▸ **TRY IT**: Range to reproduce from the entries below: the line with "set (f := set_managers", the line with "su_list : clist", and every line in between. Give them exactly and give nothing else.

▸ **RECORDS TO USE**:
(* ===== verification/TimerInitProof.v ===== *)
(** The timer's set-up: the manager of this CPU, the interrupt context, and the hardware timer
    started last. *)
From Stdlib Require Import ZArith Lia.
From stdpp Require Import base gmap list strings.
From S2P Require Import Prelude Mem HeapSpec Miniheap HeapProof HeapClient Printf PrintfProof Io IoProof Spinlock GicRegs Gic GicIntr.
From S2P Require Import GicProof GicIntrProof GicOpsProof CList Timer TimerProof.

Open Scope Z_scope.

Section Init.
Context {D U : Type} `{Hardware D} `{Config} `{Callbacks U} `{TimerLayout}.
Context (cpu : Z) (Hcpu : on_this_cpu (D:=D) cpu).

Definition this_manager : Z := s_timer_manager + sizeof_timer_manager * cpu.

Lemma runs_this_manager (s : timers D U) : exists v s',
  runs get_percpu_timer_manager s this_manager s' [EMrs "MPIDR_EL1" v] /\ same_timers s s'.
Proof using Hcpu.
  destruct Hcpu as [Hlt Hid]. eexists _, _. split.
  - unfold get_percpu_timer_manager, on_gic, hw, zoom, cpu_id, read_sysreg, access, mbind, M_bind. cbn.
    split; [unfold mret, M_ret; rewrite Hid; rewrite (proj2 (Z.leb_gt _ _)) by done; reflexivity|reflexivity].
  - done.
Qed.

(** The manager is emptied and its time stamp taken. *)
Lemma runs_manager_init (s : timers D U) m mm :
  m <> 0 -> managers s !! m = Some mm -> is_Some (tlinks s !! (m + off_timer_list)) ->
  exists t s', runs (percpu_timer_manager_init m) s tt s' [EMrs "CNTVCT_EL0" t] /\
    same_state (tgic s) (tgic s') /\ theap s' = theap s /\ objs s' = objs s /\ user s' = user s /\ g_counter s' = g_counter s /\
    managers s' = <[m := {| nr_timers := 0; last_tick := t |}]> (managers s) /\
    clist (tlinks s') (m + off_timer_list) [].
Proof using.
  intros Hm Hmm Hh. destruct (clist_init _ _ Hh) as (L & EL & _ & HL). unfold percpu_timer_manager_init. rewrite (proj2 (Z.eqb_neq _ _) Hm).
  pose proof (runs_modify (set_managers <[m := {| nr_timers := 0; last_tick := last_tick mm |}]>) s eq_refl) as R2.
  set (s2 := set_managers _ s) in *.
  destruct (runs_mrs "CNTVCT_EL0" (tgic s2)) as (t & g & R3 & S3). apply runs_on_gic in R3. set (s3 := set_tgic s2 g) in *.
  set (f := set_managers (D:=D) (U:=U) <[m := {| nr_timers := 0; last_tick := t |}]>).
  assert (R4 : runs (modify f) s3 tt (f s3) []) by by apply runs_modify.
  set (s4 := f s3) in *.
  assert (R1 : runs (get_manager m) s mm s []) by (split; [unfold get_manager; by rewrite Hmm|by rewrite app_nil_r]).
  assert (R5 : runs (on_links (list_init (m + off_timer_list))) s4 tt
      (set_tlinks s4 L) []).
  { split; [|by rewrite app_nil_r]. unfold on_links, zoom. change (tlinks s4) with (tlinks s).
    by rewrite EL. }
  exists t. eexists. split; [change [EMrs "CNTVCT_EL0" t] with ([] ++ [] ++ [EMrs "CNTVCT_EL0" t] ++ [] ++ []); chain (R1, R2, R3, R4, R5)|].
  split; [exact S3|]. do 4 (split; [done|]). split; [|exact HL].
  etrans; [|apply (insert_insert_eq (managers s) m)]. reflexivity.
Qed.

(** What plat_timer_init leaves of the state: the manager empty, the interrupt's context
    installed, everything else as it was. *)
Record timer_set_up (m : Z) (c0 : irq_context) (s s' : timers D U) : Prop := {
  su_heap : theap s' = theap s; su_objs : objs s' = objs s; su_user : user s' = user s;
  su_counter : g_counter s' = g_counter s;
  su_manager : exists t, managers s' = <[m := {| nr_timers := 0; last_tick := t |}]> (managers s);
  su_list : clist (tlinks s') (m + off_timer_list) [];
  su_irqs : irqs (tgic s') = <[PpiCtx cpu (PPI_TIMER_INTID_EL2 - 16) :=
      timer_context m (ppi_context_of PPI_TIMER_INTID_EL2 c0)]> (irqs (tgic s)) }.

Lemma timer_ppi_valid m c0 : valid_ctx (PpiCtx cpu (PPI_TIMER_INTID_EL2 - 16)) (timer_context m (ppi_context_of PPI_TIMER_INTID_EL2 c0)).
Proof using. unfold ppi_context_of. destruct (decide _) as [[Hi Ho]|Hn]; cbn; rewrite ?Hi, ?Ho; (split; [done|unfold PPI_TIMER_INTID_EL2; lia]). Qed.

Lemma runs_plat_timer_init (s : timers D U) g c0 mm interval :
  driver_ready cpu (tgic s) g -> irqs (tgic s) !! PpiCtx cpu (PPI_TIMER_INTID_EL2 - 16) = Some c0 ->
  this_manager <> 0 -> managers s !! this_manager = Some mm -> is_Some (tlinks s !! (this_manager + off_timer_list)) ->
  exists cntfrq s' l le,
    runs (plat_timer_init interval) s tt s' l /\ EMrs "CNTFRQ_EL0" cntfrq ∈ l /\
    effects l = effects le ++ [EMsr "CNTHP_TVAL_EL2" (u64 (cntfrq / 1000 * u32 interval)); EMsr "CNTHP_CTL_EL2" 1] /\
    enable_writes (tgic s) g (PpiCtx cpu (PPI_TIMER_INTID_EL2 - 16))
      (timer_context this_manager (ppi_context_of PPI_TIMER_INTID_EL2 c0)) le /\
    timer_set_up this_manager c0 s s'.
Proof using Hcpu.
  intros Hr Hc Hm Hmm Hl. set (m := this_manager) in *. set (p := PpiCtx cpu (PPI_TIMER_INTID_EL2 - 16)) in *.
  destruct (runs_mrs "CNTFRQ_EL0" (tgic s)) as (f & g1 & R1 & S1). apply runs_on_gic in R1. set (s1 := set_tgic s g1) in *.
  destruct (runs_pr (ln "frequency: %lu Hz, interval: %u ms, cntv_tval: %lu") [f; interval; u64 (f / 1000 * u32 interval)] g1 eq_refl)
    as (g2 & t2 & R2 & S2). apply (runs_on_gic _ s1) in R2. set (s2 := set_tgic s1 g2) in *.
  destruct (runs_this_manager s2) as (v & s3 & R3 & S3). fold m in R3.
  assert (S : same_timers s s3) by (etrans; [|exact S3]; split; [by etrans|done]).
  destruct S as (Sg & Sh & Sk & So & Sm & Sc & Su).
  rewrite <- (same_irqs _ _ Sg) in Hc. rewrite <- Sm in Hmm. rewrite <- Sk in Hl.
  destruct (runs_get_ppi cpu Hcpu (tgic s3) PPI_TIMER_INTID_EL2 c0 ltac:(done) Hc) as (w & g4 & R4 & S4).
  fold p in R4, S4. apply runs_on_gic in R4. set (s4 := set_tgic s3 g4) in *.
  destruct (runs_manager_init s4 m mm Hm Hmm Hl) as (t & s5 & R5 & S5 & Kh & Ko & Ku & Kc & Km & Kl).
  set (c1 := ppi_context_of PPI_TIMER_INTID_EL2 c0) in *. set (c2 := timer_context m c1).
  assert (Hi5 : irqs (tgic s5) = <[p := c1]> (irqs (tgic s))).
  { rewrite (same_irqs _ _ S5). change (tgic s4) with g4. rewrite (same_irqs _ _ S4). cbn. by rewrite (same_irqs _ _ Sg). }
  pose proof (runs_on_gic _ s5 c1 _ [] (runs_get_irq (tgic s5) p c1 ltac:(by rewrite Hi5, lookup_insert_eq))) as R6.
  replace (set_tgic s5 (tgic s5)) with s5 in R6 by by destruct s5.
  pose proof (runs_on_gic _ s5 tt _ [] (runs_put (tgic s5) p c2)) as R7. set (s7 := set_tgic s5 _) in R7.
  assert (Hd : gicd (tgic s7) = gicd (tgic s) /\ gicrs (tgic s7) = gicrs (tgic s)).
  { destruct Sg as (D1 & D2 & _), S4 as (D3 & D4 & _), S5 as (D5 & D6 & _). cbn in *.
    by rewrite D5, D6, D3, D4, D1, D2. }
  assert (Hi7 : irqs (tgic s7) = <[p := c2]> (irqs (tgic s))) by (cbn; rewrite Hi5; apply insert_insert_eq).
  assert (Hr7 : driver_ready cpu (tgic s7) g) by (destruct Hd as [Hd1 Hd2], Hr; split; rewrite ?Hd1, ?Hd2; done).
  destruct (irq_enable_acts cpu Hcpu (tgic s7) g Hr7 p c2 ltac:(by rewrite Hi7, lookup_insert_eq) (timer_ppi_valid m c0) (tgic s7)
    ltac:(done)) as (g8 & le & R8 & S8 & E8). apply runs_on_gic in R8. set (s8 := set_tgic s7 g8) in *.
  destruct (runs_arm (f / 1000 * u32 interval) s8) as (s11 & l & R9 & E9 & Send).
  exists f, s11. eexists _, le. split.
  { unfold plat_timer_init. chain (R1, R2, R3). rewrite (proj2 (Z.eqb_neq _ _) Hm). chain_one R4. cbn iota. chain_one R5. chain_one R6. chain_one R7. chain_one R8. exact R9. }
  split; [by left|]. split; [|split].
  - rewrite !effects_app, effects_putc, E9. cbn [effects filter effect app]. done.
  - destruct Hd as [Hd1 _]. unfold enable_writes, enable_reg, prio_reg, group_reg, trigger_reg in *. rewrite Hd1 in E8. exact E8.
  - destruct Send as (Tg & Th & Tk & To & Tm & Tc & Tu). cbn in Th, Tk, To, Tm, Tc, Tu. split.
    + by rewrite Th, Kh, <- Sh.
    + by rewrite To, Ko, <- So.
    + by rewrite Tu, Ku, <- Su.
    + by rewrite Tc, Kc, <- Sc.
    + exists t. by rewrite Tm, Km, <- Sm.
    + by rewrite Tk.
    + rewrite (same_irqs _ _ Tg). change (tgic s8) with g8. by rewrite (same_irqs _ _ S8).
Qed.

(** start_timer with no manager takes this CPU's. *)
Lemma runs_start_here (s : timers D U) b0 sz live xs p t mm :
  this_manager <> 0 -> timers_ok b0 sz (this_manager + off_timer_list) live s xs -> p <> 0 ->
  objs s !! p = Some t -> managers s !! this_manager = Some mm -> live !! p = Some sizeof_zhyper_timer ->
  is_Some (tlinks s !! (p + off_list)) -> p + off_list ∉ this_manager + off_timer_list :: xs ->
  exists v s', runs (start_timer p 0) s 0 s' [EMrs "MPIDR_EL1" v] /\
    timers_ok b0 sz (this_manager + off_timer_list) live s' (p + off_list :: xs) /\
    objs s' = <[p := set_active 1 t]> (objs s) /\
    managers s' = <[this_manager := {| nr_timers := u32 (nr_timers mm + 1); last_tick := last_tick mm |}]> (managers s) /\
    user s' = user s /\ same_state (tgic s) (tgic s').
Proof using Hcpu.
  intros Hm Hok Hp Ht Hmm Hl Hlk Hnot. destruct (runs_this_manager s) as (v & s1 & [E1 T1] & S1).
  pose proof (timers_ok_same _ _ _ _ _ _ _ S1 Hok) as Hok1. destruct S1 as (Sg & Sh & Sk & So & Sm & Sc & Su).
  rewrite <- So in Ht |- *. rewrite <- Sm in Hmm |- *. rewrite <- Sk in Hlk. rewrite <- Su.
  destruct (start_run b0 sz _ live s1 xs p t this_manager mm Hok1 eq_refl Hp Hm Ht Hmm Hl Hlk Hnot)
    as (s2 & E2 & Hok2 & Ho2 & Hm2 & Hu2 & Hg2).
  exists v, s2. split; [split|].
  - unfold start_timer in *. rewrite (proj2 (Z.eqb_neq p 0)) in * by done. rewrite Z.eqb_refl.
    rewrite (proj2 (Z.eqb_neq this_manager 0)) in E2 by done. rewrite bind_ret in E2. mstep E1. exact E2.
  - etrans; [|exact T1]. unfold trace_of, timers_traced. by rewrite Hg2.
  - split; [done|]. split; [done|]. split; [done|]. split; [done|]. by rewrite Hg2.
Qed.
End Init.

(** The first timer takes the first block of the heap. *)
Lemma create_first {D U} `{Hardware D} `{Config} `{Callbacks U} `{TimerLayout} b0 sz h (s : timers D U) periodic interval cb a :
  timers_ok b0 sz h ∅ s [] -> 80 <= sz -> returned (create_timer periodic interval cb a) s = Some (b0 + 16).
Proof.
  intros Hok Hsz. pose proof (client_inv_recovered _ _ _ (to_heap _ _ _ _ _ _ Hok) ltac:(lia)) as Hr.
  pose proof (alloc_refines _ _ _ sizeof_zhyper_timer Hr ltac:(unfold sizeof_zhyper_timer; lia)) as Ha.
  destruct (create_run b0 sz h ∅ s [] periodic interval cb a Hok) as (p & s1 & E & _).
  unfold returned. rewrite E. f_equal. cbn [spec_alloc is_free bsize andb] in Ha.
  rewrite (proj2 (Z.leb_le _ _)) in Ha by (vm_compute (need _); lia).
  assert (Hm : exists h', miniheap_alloc sizeof_zhyper_timer (theap s) = Ok (b0 + 16) h').
  { replace (b0 + 16) with (b0 + 0 + 16) by lia. by destruct (sz =? need sizeof_zhyper_timer); destruct Ha as (h' & Ea & _); exists h'. }
  destruct Hm as (h' & Ea). clear Ha Hok. unfold create_timer in E.
  apply bind_inv_Ok in E as (q & s2 & Em & E). unfold on_heap, zoom, malloc in Em. rewrite Ea in Em.
  apply Ok_inj in Em as [<- _]. destruct (Z.eqb_spec (b0 + 16) 0) as [Hz|_]; [apply Ok_inj in E as [E _]; lia|].
  apply bind_inv_Ok in E as (? & ? & _ & E). apply bind_inv_Ok in E as (? & ? & _ & E). by apply Ok_inj in E as [<- _].
Qed.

▸ **ANSWER AREA**:
  set (f := set_managers (D:=D) (U:=U) <[m := {| nr_timers := 0; last_tick := t |}]>).
  assert (R4 : runs (modify f) s3 tt (f s3) []) by by apply runs_modify.
  set (s4 := f s3) in *.
  assert (R1 : runs (get_manager m) s mm s []) by (split; [unfold get_manager; by rewrite Hmm|by rewrite app_nil_r]).
  assert (R5 : runs (on_links (list_init (m + off_timer_list))) s4 tt
      (set_tlinks s4 L) []).
  { split; [|by rewrite app_nil_r]. unfold on_links, zoom. change (tlinks s4) with (tlinks s).
    by rewrite EL. }
  exists t. eexists. split; [change [EMrs "CNTVCT_EL0" t] with ([] ++ [] ++ [EMrs "CNTVCT_EL0" t] ++ [] ++ []); chain (R1, R2, R3, R4, R5)|].
  split; [exact S3|]. do 4 (split; [done|]). split; [|exact HL].
  etrans; [|apply (insert_insert_eq (managers s) m)]. reflexivity.
Qed.

(** What plat_timer_init leaves of the state: the manager empty, the interrupt's context
    installed, everything else as it was. *)
Record timer_set_up (m : Z) (c0 : irq_context) (s s' : timers D U) : Prop := {
  su_heap : theap s' = theap s; su_objs : objs s' = objs s; su_user : user s' = user s;
  su_counter : g_counter s' = g_counter s;
  su_manager : exists t, managers s' = <[m := {| nr_timers := 0; last_tick := t |}]> (managers s);
  su_list : clist (tlinks s') (m + off_timer_list) [];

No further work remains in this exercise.